(** * zkwasm-mini-service: the deposit state machine, the historical scanner,
      the polling loop, the command encoder and the proof-instance extractors

    A shallow embedding of [deposit.ts] (class [Deposit]) and of
    [utils/extract_merkle_root.ts].  Asynchronous code is sequential once
    every [await] is read as a call: the services run one logical worker, so
    a computation is a function from the world (document store, reentrancy
    flag, history of interactions) to an outcome and a new world.  Remote
    parties (the L1 provider, the L2 application RPC, the document store's
    availability, the clock) are an arbitrary deterministic environment whose
    answers may depend on the whole history. *)

From Stdlib Require Import ZArith Lia Ascii String.
From stdpp Require Import base option list strings pretty gmap.

Local Open Scope string_scope.
Local Open Scope list_scope.
Local Open Scope Z_scope.

(** ** Numbers *)

(** [BigInt.asUintN(bits, v)]. *)
Definition asUintN (bits v : Z) : Z := v mod 2 ^ bits.

(** A block number inside a template literal: its decimal numeral. *)
Definition numberToString (n : Z) : string := pretty n.

(** [BigInt(10 ** 18)]: 10^18 is exactly representable as a double. *)
Definition WEI_PER_ETHER : Z := 10 ^ 18.

(** [amount / BigInt(10 ** 18)]: BigInt division truncates toward zero. *)
Definition amountInEtherOf (amountWei : Z) : Z := Z.quot amountWei WEI_PER_ETHER.

(** ** The tracked document (the mongoose schema [txSchema]) *)

Record TxDoc : Type := mkTxDoc {
  txHash        : string;
  state         : string;
  timestamp     : Z;
  l1token       : string;
  address       : string;
  nonce         : option Z;
  pid_1         : Z;
  pid_2         : Z;
  amount        : Z;
  retryCount    : Z;
  lastRetryTime : option Z
}.

Definition set_state (s : string) (d : TxDoc) : TxDoc :=
  mkTxDoc (txHash d) s (timestamp d) (l1token d) (address d) (nonce d)
          (pid_1 d) (pid_2 d) (amount d) (retryCount d) (lastRetryTime d).

Definition set_nonce (n : Z) (d : TxDoc) : TxDoc :=
  mkTxDoc (txHash d) (state d) (timestamp d) (l1token d) (address d) (Some n)
          (pid_1 d) (pid_2 d) (amount d) (retryCount d) (lastRetryTime d).

(** [tx.retryCount += 1; tx.lastRetryTime = new Date()]. *)
Definition bump_retry (t : Z) (d : TxDoc) : TxDoc :=
  mkTxDoc (txHash d) (state d) (timestamp d) (l1token d) (address d) (nonce d)
          (pid_1 d) (pid_2 d) (amount d) (retryCount d + 1) (Some t).

(** ** Events decoded from L1 logs *)

Record TopUpArgs : Type := mkTopUpArgs {
  arg_l1token : string;
  arg_address : string;
  arg_pid_1   : Z;
  arg_pid_2   : Z;
  arg_amount  : Z
}.

(** An [EventLog]; [decoded] is what [proxyContract.interface.parseLog]
    yields for its topics and data ([None] for [null]). *)
Record EventLog : Type := mkEventLog {
  transactionHash : string;
  blockNumber     : Z;
  decoded         : option TopUpArgs
}.

(** ** History of interactions *)

Inductive Event : Type :=
| EvAllTokens
| EvFindOne (h : string)
| EvInsert (doc : TxDoc)
| EvSave (doc : TxDoc)
| EvUpdateOne (h : string) (s : string)
| EvGetNonce
| EvCheckDeposit (n p1 p2 tokenIndex amt : Z)
| EvDeposit (n p1 p2 tokenIndex amt : Z) (persisted : option TxDoc)
| EvGetBlockNumber
| EvGetLogs (fromBlock toBlock : Z)
| EvConsoleError (msg : string).

(** The answer of a remote call: the promise resolves or rejects. *)
Inductive Resp (A : Type) : Type :=
| Resolved (a : A)
| Rejected (err : string).
Arguments Resolved {A} a.
Arguments Rejected {A} err.

(** The environment.  Every field receives the history up to and including
    the call it answers.  [storeFault] says whether the store operation just
    issued rejects; [getNonce] may resolve to [null]; [checkDeposit] resolves
    to the [data] field of its result; [deposit] resolves to the truthiness of
    its result. *)
Record Env : Type := mkEnv {
  allTokens      : list Event -> Resp (list string);
  storeFault     : list Event -> option string;
  getNonce       : list Event -> Resp (option Z);
  checkDeposit   : list Event -> Resp (option string);
  deposit        : list Event -> Resp bool;
  getBlockNumber : list Event -> Resp Z;
  getLogs        : list Event -> Resp (list EventLog);
  now            : list Event -> Z
}.

(** ** The world and the monad of the service *)

Record World : Type := mkWorld {
  store               : gmap string TxDoc;
  isProcessingDeposit : bool;
  trace               : list Event
}.

(** A call returns, throws, or ends the process ([process.exit(code)]). *)
Inductive Outcome (A : Type) : Type :=
| Ret (a : A)
| Throw (err : string)
| Exit (code : Z).
Arguments Ret {A} a.
Arguments Throw {A} err.
Arguments Exit {A} code.

Definition M (A : Type) : Type := World -> Outcome A * World.

Definition ret {A} (a : A) : M A := fun w => (Ret a, w).

Definition bind {A B} (m : M A) (k : A -> M B) : M B :=
  fun w =>
    match m w with
    | (Ret a, w') => k a w'
    | (Throw e, w') => (Throw e, w')
    | (Exit c, w') => (Exit c, w')
    end.

Notation "x <- m ;; k" := (bind m (fun x => k))
  (at level 100, m at next level, right associativity).
Notation "m ;;; k" := (bind m (fun _ => k))
  (at level 100, right associativity).

Definition throw {A} (err : string) : M A := fun w => (Throw err, w).

Definition processExit {A} (code : Z) : M A := fun w => (Exit code, w).

(** Reading [tx.nonce] goes through the schema getter
    [BigInt.asUintN(64, value)], which has no guard for an unset value: on a
    document without nonce the read throws a [TypeError]
    ([BigInt.asUintN(64, undefined)]); on a stored value it gives that value
    modulo 2^64, never [null].  Where the source reads [tx.nonce] right after
    assigning it, [asUintN 64] of the assigned value is written. *)
Definition get_nonce (d : TxDoc) : M (option Z) :=
  match nonce d with
  | Some n => ret (Some (asUintN 64 n))
  | None => throw "TypeError: Cannot convert undefined to a BigInt"
  end.

(** [try { body } catch (error) { handler }]: [process.exit] is not caught. *)
Definition tryCatch {A} (body : M A) (handler : string -> M A) : M A :=
  fun w =>
    match body w with
    | (Throw e, w') => handler e w'
    | r => r
    end.

(** [try { body } finally { fin }]: the finaliser runs after a return or a
    throw, and not when the process has exited. *)
Definition tryFinally {A} (body : M A) (fin : M unit) : M A :=
  fun w =>
    match body w with
    | (Exit c, w') => (Exit c, w')
    | (o, w') =>
        match fin w' with
        | (Ret _, w'') => (o, w'')
        | (Throw e, w'') => (Throw e, w'')
        | (Exit c, w'') => (Exit c, w'')
        end
    end.

Definition log_event (ev : Event) (w : World) : World :=
  mkWorld (store w) (isProcessingDeposit w) (trace w ++ [ev]).

Definition emit (ev : Event) : M unit := fun w => (Ret tt, log_event ev w).

Definition consoleError (msg : string) : M unit := emit (EvConsoleError msg).

Definition setProcessing (b : bool) : M unit :=
  fun w => (Ret tt, mkWorld (store w) b (trace w)).

Definition getProcessing : M bool := fun w => (Ret (isProcessingDeposit w), w).

Definition with_store (s : gmap string TxDoc) (w : World) : World :=
  mkWorld s (isProcessingDeposit w) (trace w).

Section Deposit.

Variable env : Env.

(** *** Remote calls *)

Definition remote {A} (ev : Event) (answer : list Event -> Resp A) : M A :=
  fun w =>
    let w' := log_event ev w in
    match answer (trace w') with
    | Resolved a => (Ret a, w')
    | Rejected e => (Throw e, w')
    end.

(** [new Date()] / [Date.now]. *)
Definition clock : M Z := fun w => (Ret (now env (trace w)), w).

════════════════════

Tally the lines of the material in which the string "txHash" appears. Give the tally and nothing else.

4